(Collected data)
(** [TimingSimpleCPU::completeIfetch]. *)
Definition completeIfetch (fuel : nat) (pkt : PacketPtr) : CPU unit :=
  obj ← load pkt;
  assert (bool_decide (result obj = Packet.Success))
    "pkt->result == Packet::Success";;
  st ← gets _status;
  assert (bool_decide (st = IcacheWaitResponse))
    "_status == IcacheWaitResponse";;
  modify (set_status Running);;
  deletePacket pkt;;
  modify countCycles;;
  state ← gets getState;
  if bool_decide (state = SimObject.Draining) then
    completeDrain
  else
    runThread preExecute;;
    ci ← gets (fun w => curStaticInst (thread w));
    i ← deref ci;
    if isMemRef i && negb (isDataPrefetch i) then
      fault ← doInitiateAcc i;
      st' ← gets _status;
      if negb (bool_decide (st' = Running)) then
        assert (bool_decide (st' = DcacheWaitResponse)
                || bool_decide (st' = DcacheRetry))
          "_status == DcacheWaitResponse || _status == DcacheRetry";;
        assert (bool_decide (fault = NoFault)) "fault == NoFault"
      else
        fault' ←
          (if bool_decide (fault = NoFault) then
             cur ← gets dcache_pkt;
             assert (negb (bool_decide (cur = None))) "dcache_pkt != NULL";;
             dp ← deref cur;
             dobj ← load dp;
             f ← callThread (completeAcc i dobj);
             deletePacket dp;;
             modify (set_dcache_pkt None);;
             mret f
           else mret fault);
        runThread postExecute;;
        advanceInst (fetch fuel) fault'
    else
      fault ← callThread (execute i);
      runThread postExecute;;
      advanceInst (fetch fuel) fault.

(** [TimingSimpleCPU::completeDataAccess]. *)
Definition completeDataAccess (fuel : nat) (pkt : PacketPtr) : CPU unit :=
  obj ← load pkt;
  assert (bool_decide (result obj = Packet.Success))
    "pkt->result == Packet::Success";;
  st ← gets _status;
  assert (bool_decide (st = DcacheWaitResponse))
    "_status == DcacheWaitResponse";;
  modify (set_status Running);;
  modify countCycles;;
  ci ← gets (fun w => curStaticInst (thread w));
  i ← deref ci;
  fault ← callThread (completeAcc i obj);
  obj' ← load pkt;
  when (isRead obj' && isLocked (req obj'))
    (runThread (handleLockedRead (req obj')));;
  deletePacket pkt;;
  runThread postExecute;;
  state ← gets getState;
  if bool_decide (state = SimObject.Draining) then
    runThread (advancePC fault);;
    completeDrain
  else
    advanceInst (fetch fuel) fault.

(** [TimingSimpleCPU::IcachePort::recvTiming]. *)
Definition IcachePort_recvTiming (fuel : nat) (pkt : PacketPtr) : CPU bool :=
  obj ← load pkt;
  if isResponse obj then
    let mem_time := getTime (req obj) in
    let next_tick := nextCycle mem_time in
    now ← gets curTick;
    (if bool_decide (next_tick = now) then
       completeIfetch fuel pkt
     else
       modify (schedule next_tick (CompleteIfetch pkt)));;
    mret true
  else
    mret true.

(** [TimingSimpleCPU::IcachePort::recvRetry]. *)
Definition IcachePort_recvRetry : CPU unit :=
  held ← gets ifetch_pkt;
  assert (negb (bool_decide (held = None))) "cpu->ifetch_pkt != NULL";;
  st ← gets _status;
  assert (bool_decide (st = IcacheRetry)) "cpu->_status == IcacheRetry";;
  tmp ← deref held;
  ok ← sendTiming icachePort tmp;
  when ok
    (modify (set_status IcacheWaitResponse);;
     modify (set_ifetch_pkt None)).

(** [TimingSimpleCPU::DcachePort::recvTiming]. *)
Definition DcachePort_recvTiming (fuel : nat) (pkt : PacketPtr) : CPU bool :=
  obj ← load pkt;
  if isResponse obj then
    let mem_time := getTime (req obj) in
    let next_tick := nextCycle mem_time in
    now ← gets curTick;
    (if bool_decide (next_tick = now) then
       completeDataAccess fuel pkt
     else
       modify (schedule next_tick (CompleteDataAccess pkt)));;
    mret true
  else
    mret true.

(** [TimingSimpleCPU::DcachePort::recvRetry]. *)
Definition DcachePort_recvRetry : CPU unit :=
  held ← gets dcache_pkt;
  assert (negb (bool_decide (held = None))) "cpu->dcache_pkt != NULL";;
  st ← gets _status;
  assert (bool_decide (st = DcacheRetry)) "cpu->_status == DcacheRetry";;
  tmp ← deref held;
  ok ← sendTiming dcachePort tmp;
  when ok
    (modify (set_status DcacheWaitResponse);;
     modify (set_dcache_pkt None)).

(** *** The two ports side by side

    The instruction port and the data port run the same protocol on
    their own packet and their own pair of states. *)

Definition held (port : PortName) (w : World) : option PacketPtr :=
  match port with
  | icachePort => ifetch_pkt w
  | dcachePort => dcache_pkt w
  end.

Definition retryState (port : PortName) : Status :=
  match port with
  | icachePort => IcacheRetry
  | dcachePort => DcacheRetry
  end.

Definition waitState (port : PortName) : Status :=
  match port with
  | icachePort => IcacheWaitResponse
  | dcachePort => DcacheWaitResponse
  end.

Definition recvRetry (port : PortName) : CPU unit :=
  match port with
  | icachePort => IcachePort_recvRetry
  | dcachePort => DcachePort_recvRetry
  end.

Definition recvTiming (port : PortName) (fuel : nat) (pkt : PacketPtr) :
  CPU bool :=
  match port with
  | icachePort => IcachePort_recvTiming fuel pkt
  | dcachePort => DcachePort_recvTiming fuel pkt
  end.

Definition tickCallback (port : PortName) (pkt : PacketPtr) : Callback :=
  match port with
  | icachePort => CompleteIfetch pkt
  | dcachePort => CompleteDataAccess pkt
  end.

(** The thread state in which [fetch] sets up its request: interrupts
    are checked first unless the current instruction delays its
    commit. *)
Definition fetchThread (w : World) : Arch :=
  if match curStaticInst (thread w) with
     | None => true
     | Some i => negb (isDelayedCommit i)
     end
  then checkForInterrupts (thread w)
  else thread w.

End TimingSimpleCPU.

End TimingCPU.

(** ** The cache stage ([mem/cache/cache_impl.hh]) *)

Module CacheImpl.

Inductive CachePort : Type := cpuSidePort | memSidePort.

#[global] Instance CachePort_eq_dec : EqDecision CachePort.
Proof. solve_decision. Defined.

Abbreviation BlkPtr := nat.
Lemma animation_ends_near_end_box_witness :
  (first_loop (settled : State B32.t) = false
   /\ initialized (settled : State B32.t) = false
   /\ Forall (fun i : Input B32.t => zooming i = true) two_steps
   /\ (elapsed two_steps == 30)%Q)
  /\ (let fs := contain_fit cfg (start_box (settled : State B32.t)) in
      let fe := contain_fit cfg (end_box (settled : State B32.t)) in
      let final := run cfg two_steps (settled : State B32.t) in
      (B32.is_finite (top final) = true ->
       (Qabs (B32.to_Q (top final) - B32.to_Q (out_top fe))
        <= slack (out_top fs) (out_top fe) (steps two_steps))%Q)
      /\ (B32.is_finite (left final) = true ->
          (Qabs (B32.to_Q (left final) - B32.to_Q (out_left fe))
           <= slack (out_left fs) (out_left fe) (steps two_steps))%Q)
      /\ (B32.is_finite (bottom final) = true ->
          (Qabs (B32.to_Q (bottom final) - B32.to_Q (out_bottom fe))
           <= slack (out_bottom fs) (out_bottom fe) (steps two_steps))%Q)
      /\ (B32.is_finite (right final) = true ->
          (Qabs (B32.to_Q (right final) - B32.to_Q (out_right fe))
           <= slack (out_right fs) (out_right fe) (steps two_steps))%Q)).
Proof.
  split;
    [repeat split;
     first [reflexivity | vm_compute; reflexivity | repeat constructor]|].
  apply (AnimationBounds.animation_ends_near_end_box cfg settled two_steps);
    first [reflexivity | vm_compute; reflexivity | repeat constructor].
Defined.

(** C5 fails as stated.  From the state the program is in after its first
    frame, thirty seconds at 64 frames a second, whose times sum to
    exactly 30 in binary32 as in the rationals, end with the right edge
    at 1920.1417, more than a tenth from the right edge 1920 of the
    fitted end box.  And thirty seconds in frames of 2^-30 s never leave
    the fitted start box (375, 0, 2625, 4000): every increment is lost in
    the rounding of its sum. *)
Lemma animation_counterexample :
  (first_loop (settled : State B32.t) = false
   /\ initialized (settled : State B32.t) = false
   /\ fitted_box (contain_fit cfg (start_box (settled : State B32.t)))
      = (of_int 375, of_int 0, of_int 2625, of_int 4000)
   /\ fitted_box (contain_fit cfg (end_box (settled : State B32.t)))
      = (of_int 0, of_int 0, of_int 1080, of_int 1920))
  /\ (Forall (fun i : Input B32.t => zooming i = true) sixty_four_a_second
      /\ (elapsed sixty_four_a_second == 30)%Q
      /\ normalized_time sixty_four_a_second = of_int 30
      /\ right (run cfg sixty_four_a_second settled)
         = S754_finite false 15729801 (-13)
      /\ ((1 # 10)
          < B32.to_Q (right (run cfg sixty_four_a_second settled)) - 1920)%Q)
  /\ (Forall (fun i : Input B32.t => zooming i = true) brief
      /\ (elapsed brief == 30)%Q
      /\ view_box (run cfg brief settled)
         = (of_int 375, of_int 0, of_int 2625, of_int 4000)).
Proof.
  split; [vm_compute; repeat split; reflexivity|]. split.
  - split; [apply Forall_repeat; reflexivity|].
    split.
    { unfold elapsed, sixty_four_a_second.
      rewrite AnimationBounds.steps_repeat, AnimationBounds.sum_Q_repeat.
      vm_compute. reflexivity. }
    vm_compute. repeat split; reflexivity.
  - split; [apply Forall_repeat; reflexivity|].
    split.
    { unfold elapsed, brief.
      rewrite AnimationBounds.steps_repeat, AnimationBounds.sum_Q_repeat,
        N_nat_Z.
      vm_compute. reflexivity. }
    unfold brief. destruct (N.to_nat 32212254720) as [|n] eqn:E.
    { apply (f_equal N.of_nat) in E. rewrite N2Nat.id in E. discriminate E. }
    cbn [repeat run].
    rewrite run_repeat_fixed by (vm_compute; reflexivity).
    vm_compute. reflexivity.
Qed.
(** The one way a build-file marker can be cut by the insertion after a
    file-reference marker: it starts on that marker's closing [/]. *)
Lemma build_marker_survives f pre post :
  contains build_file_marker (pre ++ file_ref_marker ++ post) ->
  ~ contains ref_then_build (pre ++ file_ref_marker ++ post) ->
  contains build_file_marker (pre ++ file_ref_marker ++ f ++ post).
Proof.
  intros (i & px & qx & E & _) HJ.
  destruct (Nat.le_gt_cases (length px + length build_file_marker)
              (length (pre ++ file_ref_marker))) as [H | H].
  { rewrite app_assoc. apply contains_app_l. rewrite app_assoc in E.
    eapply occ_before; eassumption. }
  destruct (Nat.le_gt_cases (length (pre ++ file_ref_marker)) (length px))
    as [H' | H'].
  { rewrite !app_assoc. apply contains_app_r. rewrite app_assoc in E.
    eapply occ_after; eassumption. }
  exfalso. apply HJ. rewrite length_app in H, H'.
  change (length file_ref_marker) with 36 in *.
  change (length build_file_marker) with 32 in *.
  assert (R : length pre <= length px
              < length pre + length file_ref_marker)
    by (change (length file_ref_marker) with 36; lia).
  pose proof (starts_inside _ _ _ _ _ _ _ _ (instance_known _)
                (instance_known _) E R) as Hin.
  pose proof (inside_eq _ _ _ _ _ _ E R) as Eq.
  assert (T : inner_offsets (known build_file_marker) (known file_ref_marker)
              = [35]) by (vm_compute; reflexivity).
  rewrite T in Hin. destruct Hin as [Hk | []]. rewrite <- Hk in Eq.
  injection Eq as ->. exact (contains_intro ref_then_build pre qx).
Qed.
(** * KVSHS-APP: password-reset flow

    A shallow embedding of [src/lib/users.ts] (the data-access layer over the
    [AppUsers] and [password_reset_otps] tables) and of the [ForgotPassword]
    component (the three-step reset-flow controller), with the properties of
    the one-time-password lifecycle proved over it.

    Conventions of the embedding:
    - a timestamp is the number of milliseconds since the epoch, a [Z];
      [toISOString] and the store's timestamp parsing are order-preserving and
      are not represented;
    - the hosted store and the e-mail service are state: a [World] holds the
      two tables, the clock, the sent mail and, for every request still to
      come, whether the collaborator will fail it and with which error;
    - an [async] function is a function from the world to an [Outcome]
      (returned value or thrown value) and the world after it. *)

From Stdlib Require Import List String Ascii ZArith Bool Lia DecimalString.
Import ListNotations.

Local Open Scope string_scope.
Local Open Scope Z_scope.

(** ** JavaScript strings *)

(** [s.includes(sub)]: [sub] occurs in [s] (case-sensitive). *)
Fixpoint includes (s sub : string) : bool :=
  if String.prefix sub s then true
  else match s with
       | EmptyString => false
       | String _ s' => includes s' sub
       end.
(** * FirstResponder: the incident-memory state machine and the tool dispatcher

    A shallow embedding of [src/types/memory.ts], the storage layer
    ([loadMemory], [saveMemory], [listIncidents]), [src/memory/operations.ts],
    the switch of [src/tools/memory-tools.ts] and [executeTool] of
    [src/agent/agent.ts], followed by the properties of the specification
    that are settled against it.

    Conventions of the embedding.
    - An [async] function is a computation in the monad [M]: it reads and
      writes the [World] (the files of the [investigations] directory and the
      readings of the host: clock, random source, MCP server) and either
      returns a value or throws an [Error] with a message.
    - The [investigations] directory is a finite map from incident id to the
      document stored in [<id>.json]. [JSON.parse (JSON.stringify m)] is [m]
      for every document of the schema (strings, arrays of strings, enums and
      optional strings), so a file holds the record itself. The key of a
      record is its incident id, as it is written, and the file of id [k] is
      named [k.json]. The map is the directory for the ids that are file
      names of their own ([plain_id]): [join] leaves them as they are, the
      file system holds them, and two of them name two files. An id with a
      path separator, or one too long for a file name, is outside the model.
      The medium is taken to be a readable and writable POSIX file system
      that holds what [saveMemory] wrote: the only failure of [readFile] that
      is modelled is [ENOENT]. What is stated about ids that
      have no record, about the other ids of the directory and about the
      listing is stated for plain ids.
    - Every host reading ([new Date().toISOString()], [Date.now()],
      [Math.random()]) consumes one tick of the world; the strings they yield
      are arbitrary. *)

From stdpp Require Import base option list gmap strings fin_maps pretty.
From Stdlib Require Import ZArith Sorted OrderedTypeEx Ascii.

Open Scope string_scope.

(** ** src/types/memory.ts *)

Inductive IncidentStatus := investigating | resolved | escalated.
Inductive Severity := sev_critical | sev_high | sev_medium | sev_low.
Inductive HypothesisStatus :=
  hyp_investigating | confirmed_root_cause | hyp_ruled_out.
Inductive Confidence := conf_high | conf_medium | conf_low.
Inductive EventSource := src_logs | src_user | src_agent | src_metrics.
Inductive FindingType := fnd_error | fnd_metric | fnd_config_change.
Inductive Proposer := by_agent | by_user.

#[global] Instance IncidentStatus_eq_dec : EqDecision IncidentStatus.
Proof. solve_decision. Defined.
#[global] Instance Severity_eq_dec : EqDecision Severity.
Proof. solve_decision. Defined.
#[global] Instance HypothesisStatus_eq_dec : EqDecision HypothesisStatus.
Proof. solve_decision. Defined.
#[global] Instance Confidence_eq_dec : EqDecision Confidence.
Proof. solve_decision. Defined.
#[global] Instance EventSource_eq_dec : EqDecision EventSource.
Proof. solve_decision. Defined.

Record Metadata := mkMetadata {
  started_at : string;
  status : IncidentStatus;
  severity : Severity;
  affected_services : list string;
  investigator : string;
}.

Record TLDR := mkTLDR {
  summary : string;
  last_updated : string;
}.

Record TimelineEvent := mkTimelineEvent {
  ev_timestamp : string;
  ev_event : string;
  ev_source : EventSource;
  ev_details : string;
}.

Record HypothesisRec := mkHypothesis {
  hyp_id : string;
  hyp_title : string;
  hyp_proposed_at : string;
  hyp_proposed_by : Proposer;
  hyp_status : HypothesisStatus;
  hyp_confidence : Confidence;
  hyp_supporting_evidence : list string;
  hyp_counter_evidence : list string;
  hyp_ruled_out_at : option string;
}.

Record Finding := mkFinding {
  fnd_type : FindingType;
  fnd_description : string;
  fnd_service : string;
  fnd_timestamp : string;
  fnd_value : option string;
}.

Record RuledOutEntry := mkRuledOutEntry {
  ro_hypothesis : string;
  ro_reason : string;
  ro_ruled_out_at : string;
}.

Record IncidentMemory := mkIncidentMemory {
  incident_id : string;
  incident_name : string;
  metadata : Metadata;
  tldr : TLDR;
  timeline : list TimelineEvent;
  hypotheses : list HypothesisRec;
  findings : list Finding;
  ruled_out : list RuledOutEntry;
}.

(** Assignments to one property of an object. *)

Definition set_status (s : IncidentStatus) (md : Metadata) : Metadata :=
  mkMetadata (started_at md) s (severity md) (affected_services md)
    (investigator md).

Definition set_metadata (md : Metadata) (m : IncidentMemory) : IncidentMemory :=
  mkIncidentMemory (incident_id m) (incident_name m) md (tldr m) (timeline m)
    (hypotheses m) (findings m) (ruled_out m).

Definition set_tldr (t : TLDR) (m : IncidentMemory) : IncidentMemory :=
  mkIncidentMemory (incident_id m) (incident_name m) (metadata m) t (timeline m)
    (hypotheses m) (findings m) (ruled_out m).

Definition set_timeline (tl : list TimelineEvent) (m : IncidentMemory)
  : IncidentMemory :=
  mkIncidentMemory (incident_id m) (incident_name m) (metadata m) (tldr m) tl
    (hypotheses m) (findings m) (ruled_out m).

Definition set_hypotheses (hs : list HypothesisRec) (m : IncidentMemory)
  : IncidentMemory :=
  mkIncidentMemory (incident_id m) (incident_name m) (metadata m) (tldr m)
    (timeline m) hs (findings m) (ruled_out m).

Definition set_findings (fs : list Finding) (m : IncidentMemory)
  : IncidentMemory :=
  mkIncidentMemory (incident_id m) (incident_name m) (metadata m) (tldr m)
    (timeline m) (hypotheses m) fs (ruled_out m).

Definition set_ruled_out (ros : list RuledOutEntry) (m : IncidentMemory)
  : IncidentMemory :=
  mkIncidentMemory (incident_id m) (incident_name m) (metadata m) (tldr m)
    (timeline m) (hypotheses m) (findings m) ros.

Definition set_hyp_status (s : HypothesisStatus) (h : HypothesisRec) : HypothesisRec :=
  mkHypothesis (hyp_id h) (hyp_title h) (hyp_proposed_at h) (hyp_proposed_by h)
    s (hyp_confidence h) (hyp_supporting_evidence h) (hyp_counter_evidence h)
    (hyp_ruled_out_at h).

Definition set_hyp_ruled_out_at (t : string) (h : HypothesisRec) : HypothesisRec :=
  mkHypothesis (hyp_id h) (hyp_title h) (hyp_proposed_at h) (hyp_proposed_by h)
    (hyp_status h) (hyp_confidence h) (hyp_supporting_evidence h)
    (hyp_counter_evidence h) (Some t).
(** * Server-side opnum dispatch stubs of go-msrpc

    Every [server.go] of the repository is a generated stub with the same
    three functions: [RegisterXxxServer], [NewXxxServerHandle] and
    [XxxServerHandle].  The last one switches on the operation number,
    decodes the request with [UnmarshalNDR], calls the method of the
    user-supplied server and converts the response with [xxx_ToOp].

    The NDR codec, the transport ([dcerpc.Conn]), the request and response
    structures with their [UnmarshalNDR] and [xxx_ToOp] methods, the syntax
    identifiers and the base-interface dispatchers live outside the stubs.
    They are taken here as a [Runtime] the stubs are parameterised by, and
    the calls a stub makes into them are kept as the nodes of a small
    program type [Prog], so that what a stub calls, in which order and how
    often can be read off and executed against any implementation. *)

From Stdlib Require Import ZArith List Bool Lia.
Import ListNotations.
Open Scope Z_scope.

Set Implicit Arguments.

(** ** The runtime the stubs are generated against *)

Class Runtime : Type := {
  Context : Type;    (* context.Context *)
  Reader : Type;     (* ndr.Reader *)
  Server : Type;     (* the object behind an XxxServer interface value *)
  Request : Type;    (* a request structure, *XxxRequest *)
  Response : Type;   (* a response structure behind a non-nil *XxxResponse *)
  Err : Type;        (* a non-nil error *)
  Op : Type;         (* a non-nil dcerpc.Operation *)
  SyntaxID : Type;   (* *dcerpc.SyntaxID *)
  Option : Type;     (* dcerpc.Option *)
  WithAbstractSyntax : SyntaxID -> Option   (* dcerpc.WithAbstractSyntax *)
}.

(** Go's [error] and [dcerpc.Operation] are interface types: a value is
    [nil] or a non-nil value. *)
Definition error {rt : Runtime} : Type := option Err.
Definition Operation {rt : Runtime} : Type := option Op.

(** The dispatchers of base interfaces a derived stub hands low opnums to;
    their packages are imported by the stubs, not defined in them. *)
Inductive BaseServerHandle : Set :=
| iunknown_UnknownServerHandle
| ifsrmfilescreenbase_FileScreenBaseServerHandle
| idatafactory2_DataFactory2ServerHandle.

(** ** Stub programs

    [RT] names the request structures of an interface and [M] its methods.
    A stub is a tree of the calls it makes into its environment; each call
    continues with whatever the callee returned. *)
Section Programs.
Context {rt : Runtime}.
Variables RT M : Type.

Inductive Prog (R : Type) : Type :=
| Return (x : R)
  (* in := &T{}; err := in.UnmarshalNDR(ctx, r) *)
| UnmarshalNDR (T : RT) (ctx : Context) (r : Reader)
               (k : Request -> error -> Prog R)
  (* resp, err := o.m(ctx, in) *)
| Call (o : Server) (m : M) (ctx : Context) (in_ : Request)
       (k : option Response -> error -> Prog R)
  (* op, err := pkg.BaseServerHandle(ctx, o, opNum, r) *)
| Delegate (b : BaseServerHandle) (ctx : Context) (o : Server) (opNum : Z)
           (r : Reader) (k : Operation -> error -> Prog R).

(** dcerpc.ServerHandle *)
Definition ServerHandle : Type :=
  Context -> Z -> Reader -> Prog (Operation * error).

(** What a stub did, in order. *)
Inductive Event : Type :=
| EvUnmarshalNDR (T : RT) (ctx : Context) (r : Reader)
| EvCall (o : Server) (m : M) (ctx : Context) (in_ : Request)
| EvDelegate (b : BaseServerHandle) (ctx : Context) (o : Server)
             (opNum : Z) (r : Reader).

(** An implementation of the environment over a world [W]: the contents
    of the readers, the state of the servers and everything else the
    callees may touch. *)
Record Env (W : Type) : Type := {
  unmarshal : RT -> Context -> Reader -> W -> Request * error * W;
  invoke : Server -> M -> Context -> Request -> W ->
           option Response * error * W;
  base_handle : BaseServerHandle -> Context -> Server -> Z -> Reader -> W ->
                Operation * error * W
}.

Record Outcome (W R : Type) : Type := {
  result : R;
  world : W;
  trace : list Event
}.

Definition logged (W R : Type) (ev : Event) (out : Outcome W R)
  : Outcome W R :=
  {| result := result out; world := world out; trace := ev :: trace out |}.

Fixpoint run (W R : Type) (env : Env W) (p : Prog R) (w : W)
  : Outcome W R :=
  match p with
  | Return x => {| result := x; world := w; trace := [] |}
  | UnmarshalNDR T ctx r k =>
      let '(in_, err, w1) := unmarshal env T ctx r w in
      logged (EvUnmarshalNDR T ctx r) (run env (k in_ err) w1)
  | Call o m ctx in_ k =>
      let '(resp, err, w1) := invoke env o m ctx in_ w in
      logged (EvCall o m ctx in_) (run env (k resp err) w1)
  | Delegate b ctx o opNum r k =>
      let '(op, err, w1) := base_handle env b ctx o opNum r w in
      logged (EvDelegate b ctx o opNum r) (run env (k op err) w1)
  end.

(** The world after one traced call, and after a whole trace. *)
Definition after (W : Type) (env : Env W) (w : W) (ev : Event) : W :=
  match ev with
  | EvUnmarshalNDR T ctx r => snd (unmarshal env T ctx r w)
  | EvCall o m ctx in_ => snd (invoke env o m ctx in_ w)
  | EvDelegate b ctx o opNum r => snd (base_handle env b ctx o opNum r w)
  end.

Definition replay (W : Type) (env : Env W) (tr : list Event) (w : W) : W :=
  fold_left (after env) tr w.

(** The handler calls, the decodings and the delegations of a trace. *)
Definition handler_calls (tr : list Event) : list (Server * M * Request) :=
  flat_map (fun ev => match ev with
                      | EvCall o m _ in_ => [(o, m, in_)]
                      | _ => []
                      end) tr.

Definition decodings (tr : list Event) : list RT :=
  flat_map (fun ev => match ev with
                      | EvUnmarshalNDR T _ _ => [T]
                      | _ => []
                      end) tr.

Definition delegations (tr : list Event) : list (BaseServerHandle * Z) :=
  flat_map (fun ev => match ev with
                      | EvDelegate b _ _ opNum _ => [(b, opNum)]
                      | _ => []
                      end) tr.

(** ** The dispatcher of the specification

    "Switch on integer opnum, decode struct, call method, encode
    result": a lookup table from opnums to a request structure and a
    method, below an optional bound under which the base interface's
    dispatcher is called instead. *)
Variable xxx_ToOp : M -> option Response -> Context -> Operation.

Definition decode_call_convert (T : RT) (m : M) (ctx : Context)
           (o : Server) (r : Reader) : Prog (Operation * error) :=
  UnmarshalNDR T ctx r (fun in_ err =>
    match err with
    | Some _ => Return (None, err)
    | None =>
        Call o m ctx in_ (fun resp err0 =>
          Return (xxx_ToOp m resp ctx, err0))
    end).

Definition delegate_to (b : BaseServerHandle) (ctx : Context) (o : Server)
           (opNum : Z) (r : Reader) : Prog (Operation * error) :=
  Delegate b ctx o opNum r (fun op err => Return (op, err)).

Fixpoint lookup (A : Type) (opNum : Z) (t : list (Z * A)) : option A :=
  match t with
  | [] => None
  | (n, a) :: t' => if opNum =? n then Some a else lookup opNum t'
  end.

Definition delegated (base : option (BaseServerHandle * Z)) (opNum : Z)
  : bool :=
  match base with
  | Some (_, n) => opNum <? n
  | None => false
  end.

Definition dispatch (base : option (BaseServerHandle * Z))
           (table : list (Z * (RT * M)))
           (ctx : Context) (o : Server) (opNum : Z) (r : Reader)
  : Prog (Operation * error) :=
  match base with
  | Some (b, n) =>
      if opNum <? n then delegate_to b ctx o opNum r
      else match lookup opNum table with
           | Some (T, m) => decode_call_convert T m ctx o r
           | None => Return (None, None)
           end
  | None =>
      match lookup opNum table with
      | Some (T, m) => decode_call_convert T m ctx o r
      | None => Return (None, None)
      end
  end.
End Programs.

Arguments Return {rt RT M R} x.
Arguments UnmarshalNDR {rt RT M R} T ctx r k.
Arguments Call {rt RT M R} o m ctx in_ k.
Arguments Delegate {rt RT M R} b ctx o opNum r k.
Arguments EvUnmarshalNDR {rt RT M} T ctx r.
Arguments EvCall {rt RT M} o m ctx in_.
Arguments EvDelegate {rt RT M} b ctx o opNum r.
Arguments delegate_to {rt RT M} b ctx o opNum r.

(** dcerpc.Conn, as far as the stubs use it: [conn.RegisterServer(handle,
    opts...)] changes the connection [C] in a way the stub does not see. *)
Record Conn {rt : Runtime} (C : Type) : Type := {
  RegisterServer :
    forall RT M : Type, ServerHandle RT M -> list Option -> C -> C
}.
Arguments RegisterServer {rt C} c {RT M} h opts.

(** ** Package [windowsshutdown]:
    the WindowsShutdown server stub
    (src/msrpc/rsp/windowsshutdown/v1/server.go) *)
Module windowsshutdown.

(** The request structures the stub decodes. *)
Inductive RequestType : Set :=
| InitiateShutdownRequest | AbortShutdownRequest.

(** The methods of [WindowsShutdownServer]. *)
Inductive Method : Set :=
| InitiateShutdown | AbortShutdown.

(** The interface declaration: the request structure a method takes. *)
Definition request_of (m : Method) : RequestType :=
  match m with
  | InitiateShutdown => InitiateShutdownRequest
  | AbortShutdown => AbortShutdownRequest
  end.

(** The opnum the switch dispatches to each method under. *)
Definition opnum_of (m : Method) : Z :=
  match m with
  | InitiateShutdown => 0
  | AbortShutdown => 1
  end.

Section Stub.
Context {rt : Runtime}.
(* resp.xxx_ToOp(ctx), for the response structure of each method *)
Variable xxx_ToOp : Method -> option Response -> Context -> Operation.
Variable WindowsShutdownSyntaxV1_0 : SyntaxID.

* Task to complete
Above are the records; copy exactly the lines from the line with "(k : Request" through the line with "option Response * error * W;", both included.

* Completed task
               (k : Request -> error -> Prog R)
  (* resp, err := o.m(ctx, in) *)
| Call (o : Server) (m : M) (ctx : Context) (in_ : Request)
       (k : option Response -> error -> Prog R)
  (* op, err := pkg.BaseServerHandle(ctx, o, opNum, r) *)
| Delegate (b : BaseServerHandle) (ctx : Context) (o : Server) (opNum : Z)
           (r : Reader) (k : Operation -> error -> Prog R).

(** dcerpc.ServerHandle *)
Definition ServerHandle : Type :=
  Context -> Z -> Reader -> Prog (Operation * error).

(** What a stub did, in order. *)
Inductive Event : Type :=
| EvUnmarshalNDR (T : RT) (ctx : Context) (r : Reader)
| EvCall (o : Server) (m : M) (ctx : Context) (in_ : Request)
| EvDelegate (b : BaseServerHandle) (ctx : Context) (o : Server)
             (opNum : Z) (r : Reader).

(** An implementation of the environment over a world [W]: the contents
    of the readers, the state of the servers and everything else the
    callees may touch. *)
Record Env (W : Type) : Type := {
  unmarshal : RT -> Context -> Reader -> W -> Request * error * W;
  invoke : Server -> M -> Context -> Request -> W ->
           option Response * error * W;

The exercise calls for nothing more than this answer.